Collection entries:
———

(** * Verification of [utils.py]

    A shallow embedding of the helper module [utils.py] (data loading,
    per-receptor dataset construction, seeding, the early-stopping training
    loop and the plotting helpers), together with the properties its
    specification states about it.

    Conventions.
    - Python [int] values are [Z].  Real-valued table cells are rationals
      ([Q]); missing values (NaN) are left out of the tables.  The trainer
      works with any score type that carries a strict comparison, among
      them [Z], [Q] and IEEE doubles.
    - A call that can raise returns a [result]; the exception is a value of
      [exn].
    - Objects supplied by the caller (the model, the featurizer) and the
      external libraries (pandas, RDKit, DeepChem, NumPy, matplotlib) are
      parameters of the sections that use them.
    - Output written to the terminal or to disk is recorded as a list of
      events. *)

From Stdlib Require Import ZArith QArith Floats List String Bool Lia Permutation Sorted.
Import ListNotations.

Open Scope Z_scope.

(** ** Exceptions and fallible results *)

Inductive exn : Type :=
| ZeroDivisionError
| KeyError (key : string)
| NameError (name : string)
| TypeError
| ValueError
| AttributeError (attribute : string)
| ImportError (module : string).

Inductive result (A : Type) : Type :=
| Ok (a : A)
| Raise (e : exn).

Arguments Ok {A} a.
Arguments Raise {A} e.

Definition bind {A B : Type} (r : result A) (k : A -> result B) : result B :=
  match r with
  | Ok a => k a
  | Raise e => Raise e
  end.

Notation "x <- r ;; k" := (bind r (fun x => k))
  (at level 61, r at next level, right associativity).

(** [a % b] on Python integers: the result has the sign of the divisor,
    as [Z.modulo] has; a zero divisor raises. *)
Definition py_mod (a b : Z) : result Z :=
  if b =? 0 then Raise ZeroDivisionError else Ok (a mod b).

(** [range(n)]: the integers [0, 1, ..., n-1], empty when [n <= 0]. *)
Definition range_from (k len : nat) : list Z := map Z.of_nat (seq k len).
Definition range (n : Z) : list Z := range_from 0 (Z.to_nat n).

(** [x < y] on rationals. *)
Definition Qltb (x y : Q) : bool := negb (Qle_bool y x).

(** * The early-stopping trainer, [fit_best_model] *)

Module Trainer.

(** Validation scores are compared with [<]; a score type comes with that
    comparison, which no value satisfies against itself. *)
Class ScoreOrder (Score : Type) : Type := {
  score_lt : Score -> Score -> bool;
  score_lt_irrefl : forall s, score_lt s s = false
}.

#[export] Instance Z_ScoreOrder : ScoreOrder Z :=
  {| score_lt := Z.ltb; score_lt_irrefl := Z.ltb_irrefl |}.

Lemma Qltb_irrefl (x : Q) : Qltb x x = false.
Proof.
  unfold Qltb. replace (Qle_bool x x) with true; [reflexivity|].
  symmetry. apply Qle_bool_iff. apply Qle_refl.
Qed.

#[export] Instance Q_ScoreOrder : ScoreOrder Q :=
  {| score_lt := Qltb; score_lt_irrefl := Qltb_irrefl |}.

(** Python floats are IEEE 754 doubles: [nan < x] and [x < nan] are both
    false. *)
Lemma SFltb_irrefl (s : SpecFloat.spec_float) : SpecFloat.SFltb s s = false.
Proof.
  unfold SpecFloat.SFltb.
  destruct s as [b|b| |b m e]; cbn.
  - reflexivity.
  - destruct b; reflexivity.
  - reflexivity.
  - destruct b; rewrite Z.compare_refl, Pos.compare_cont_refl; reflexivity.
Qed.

———

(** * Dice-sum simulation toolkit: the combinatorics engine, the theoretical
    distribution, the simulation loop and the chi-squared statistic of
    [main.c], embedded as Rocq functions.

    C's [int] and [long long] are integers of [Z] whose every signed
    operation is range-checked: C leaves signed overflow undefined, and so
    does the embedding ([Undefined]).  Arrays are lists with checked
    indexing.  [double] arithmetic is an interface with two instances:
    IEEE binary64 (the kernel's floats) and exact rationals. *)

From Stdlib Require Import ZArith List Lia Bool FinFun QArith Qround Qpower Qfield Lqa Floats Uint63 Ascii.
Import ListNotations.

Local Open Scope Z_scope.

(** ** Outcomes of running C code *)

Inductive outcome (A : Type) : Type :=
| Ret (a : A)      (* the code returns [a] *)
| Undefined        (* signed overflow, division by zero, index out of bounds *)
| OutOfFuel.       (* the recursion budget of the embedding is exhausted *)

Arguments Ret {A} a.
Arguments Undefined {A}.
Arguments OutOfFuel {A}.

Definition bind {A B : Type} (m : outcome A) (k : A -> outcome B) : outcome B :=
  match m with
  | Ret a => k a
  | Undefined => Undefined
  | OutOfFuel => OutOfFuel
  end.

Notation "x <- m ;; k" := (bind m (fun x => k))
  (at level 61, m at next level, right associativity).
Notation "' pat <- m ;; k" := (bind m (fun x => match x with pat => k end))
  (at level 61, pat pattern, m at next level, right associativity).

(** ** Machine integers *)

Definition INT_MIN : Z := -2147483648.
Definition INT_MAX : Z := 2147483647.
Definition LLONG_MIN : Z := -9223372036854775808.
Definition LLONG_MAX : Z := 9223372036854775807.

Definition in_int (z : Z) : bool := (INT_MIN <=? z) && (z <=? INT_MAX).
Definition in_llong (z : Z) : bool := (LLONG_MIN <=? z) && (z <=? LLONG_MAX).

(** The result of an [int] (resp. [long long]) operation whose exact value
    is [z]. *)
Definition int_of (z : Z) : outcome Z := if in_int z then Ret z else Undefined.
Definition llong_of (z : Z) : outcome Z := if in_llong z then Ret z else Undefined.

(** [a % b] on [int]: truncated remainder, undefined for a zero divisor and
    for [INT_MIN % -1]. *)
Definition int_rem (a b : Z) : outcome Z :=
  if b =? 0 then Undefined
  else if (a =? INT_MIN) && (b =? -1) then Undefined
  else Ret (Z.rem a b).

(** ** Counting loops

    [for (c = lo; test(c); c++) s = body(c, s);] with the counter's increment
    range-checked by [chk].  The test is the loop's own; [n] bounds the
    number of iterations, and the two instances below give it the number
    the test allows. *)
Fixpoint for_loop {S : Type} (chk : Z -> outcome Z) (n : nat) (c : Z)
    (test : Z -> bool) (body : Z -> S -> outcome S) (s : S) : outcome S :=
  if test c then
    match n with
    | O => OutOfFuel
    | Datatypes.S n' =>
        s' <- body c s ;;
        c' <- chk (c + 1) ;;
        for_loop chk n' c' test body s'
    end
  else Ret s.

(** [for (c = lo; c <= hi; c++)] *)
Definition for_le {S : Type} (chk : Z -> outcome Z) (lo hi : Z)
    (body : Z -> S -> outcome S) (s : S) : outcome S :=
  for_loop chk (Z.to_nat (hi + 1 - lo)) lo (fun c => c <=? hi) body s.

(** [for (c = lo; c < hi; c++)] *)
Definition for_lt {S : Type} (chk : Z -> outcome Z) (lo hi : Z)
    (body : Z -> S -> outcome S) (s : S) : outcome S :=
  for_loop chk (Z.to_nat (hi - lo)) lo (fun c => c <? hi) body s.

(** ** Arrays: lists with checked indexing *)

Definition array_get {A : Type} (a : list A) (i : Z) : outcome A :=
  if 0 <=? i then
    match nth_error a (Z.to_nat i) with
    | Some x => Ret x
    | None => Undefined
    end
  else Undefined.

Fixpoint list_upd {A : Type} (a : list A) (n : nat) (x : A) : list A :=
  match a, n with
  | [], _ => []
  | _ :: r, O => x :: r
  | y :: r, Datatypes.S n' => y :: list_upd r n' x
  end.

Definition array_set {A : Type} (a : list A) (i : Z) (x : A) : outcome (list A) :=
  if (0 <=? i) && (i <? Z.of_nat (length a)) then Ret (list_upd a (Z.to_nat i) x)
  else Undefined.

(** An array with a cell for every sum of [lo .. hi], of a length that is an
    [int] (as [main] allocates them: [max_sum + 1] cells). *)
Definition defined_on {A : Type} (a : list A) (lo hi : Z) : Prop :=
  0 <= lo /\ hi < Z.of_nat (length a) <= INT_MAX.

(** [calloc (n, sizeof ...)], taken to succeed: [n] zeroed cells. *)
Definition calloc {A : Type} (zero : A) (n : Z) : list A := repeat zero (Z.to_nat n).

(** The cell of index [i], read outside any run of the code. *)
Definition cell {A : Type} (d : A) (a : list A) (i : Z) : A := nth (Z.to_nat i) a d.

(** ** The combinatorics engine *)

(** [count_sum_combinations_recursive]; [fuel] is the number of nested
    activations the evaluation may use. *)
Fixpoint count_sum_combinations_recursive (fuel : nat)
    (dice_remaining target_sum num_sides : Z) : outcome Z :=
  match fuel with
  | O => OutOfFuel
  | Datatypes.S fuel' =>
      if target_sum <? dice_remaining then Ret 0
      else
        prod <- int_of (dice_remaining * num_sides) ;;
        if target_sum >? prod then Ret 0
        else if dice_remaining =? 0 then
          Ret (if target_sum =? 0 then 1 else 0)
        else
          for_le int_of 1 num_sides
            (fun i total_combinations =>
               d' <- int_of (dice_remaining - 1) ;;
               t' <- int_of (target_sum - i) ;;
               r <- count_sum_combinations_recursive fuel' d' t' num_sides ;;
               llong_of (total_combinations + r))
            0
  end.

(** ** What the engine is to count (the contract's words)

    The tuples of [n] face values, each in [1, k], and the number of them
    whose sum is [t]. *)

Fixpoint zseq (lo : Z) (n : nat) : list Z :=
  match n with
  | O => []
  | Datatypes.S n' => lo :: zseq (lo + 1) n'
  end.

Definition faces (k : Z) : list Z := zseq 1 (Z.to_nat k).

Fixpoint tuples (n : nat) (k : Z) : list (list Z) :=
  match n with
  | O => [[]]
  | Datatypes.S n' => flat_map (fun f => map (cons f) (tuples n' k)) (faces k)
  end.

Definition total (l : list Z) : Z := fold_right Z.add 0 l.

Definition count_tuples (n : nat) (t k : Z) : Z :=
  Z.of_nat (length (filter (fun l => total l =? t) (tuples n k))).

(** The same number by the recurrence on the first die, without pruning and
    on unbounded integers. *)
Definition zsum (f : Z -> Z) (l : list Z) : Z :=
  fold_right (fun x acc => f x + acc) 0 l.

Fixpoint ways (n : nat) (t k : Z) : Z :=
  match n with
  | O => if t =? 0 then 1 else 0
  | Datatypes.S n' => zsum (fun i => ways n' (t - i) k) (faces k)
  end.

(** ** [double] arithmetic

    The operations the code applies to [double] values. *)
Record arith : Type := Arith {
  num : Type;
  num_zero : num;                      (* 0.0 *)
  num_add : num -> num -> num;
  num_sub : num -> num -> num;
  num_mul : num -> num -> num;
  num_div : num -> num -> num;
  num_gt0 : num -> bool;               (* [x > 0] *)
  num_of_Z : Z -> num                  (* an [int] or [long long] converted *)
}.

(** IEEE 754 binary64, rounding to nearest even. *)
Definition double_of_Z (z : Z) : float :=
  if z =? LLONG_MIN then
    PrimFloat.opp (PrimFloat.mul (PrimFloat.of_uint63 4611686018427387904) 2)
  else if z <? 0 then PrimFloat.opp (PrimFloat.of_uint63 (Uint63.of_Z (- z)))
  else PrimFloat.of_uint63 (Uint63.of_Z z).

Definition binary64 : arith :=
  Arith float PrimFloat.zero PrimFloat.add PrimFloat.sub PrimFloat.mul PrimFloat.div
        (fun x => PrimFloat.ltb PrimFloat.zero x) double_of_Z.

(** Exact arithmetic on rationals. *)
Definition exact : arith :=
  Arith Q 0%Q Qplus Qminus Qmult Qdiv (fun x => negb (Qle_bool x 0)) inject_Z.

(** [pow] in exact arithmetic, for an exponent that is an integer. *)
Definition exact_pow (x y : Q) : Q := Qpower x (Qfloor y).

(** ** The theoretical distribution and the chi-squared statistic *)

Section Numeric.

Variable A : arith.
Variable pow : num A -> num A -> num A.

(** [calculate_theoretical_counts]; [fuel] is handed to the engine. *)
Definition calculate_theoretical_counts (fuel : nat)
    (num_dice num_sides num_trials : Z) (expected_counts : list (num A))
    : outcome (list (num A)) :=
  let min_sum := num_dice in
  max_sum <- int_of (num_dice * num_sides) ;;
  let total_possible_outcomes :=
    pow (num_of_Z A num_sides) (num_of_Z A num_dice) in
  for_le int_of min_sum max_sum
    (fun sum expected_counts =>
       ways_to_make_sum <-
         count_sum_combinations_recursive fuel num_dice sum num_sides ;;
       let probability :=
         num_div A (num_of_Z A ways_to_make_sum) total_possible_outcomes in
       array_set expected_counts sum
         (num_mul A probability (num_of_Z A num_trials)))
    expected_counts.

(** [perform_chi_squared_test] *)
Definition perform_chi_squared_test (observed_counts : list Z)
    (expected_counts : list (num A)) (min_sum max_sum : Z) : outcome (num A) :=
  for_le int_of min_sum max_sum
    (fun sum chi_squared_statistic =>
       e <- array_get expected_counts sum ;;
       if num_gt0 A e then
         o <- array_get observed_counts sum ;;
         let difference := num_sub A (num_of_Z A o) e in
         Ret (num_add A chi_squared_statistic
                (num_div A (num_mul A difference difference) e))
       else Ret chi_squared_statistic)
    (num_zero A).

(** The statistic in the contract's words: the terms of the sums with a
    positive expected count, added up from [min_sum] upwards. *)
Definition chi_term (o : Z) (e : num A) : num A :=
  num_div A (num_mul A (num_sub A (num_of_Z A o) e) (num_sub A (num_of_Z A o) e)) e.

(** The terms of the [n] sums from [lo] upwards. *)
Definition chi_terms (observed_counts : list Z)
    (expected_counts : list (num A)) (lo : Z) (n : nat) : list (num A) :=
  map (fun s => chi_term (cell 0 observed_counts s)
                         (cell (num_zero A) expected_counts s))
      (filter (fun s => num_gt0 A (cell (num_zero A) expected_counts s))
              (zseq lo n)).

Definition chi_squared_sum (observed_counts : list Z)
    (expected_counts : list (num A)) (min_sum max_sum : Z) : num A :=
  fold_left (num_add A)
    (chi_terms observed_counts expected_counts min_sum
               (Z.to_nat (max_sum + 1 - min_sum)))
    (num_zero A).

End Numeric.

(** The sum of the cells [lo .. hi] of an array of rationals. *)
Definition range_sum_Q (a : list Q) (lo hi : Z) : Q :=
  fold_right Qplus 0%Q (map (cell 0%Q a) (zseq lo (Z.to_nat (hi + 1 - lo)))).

———

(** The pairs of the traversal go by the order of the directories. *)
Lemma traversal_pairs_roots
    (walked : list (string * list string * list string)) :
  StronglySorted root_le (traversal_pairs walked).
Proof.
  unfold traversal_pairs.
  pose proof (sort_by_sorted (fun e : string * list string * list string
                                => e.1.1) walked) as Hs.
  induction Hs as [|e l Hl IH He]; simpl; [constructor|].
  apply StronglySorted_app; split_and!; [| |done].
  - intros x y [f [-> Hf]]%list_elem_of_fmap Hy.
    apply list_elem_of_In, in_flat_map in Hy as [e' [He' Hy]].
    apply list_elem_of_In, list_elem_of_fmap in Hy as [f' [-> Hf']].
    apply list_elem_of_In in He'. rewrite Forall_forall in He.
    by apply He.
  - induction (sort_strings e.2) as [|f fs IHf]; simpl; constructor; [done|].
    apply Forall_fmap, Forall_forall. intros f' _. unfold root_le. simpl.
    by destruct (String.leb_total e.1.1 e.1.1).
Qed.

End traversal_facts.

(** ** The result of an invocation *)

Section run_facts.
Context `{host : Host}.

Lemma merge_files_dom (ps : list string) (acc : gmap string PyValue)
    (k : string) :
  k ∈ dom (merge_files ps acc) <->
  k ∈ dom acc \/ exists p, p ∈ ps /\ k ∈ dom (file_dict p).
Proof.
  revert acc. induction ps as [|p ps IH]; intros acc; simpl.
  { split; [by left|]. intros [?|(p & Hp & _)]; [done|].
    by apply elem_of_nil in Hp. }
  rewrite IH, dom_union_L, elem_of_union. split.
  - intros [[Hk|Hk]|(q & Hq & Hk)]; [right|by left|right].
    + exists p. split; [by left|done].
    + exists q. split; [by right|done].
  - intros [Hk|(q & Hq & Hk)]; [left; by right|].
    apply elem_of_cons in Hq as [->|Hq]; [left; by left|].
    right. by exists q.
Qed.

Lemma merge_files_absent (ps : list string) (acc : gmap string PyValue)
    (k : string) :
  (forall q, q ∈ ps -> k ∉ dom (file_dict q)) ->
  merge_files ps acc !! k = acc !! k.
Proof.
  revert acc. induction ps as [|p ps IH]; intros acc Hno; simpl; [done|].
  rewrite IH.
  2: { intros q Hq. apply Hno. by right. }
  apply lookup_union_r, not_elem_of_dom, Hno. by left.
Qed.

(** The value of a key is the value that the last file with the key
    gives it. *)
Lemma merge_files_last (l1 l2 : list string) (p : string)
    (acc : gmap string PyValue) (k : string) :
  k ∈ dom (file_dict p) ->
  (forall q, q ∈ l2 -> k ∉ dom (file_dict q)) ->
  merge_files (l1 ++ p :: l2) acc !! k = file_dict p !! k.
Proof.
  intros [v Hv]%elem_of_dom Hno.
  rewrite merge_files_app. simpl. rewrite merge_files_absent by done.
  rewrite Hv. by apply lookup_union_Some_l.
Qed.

———

Task details: Taking the lines above, repeat exactly those from the line that contains "- A call that" through the line that contains "From Stdlib Require Import ZArith QArith", and both of those lines as well. Include nothing else.

Final answer:
    - A call that can raise returns a [result]; the exception is a value of
      [exn].
    - Objects supplied by the caller (the model, the featurizer) and the
      external libraries (pandas, RDKit, DeepChem, NumPy, matplotlib) are
      parameters of the sections that use them.
    - Output written to the terminal or to disk is recorded as a list of
      events. *)

From Stdlib Require Import ZArith QArith Floats List String Bool Lia Permutation Sorted.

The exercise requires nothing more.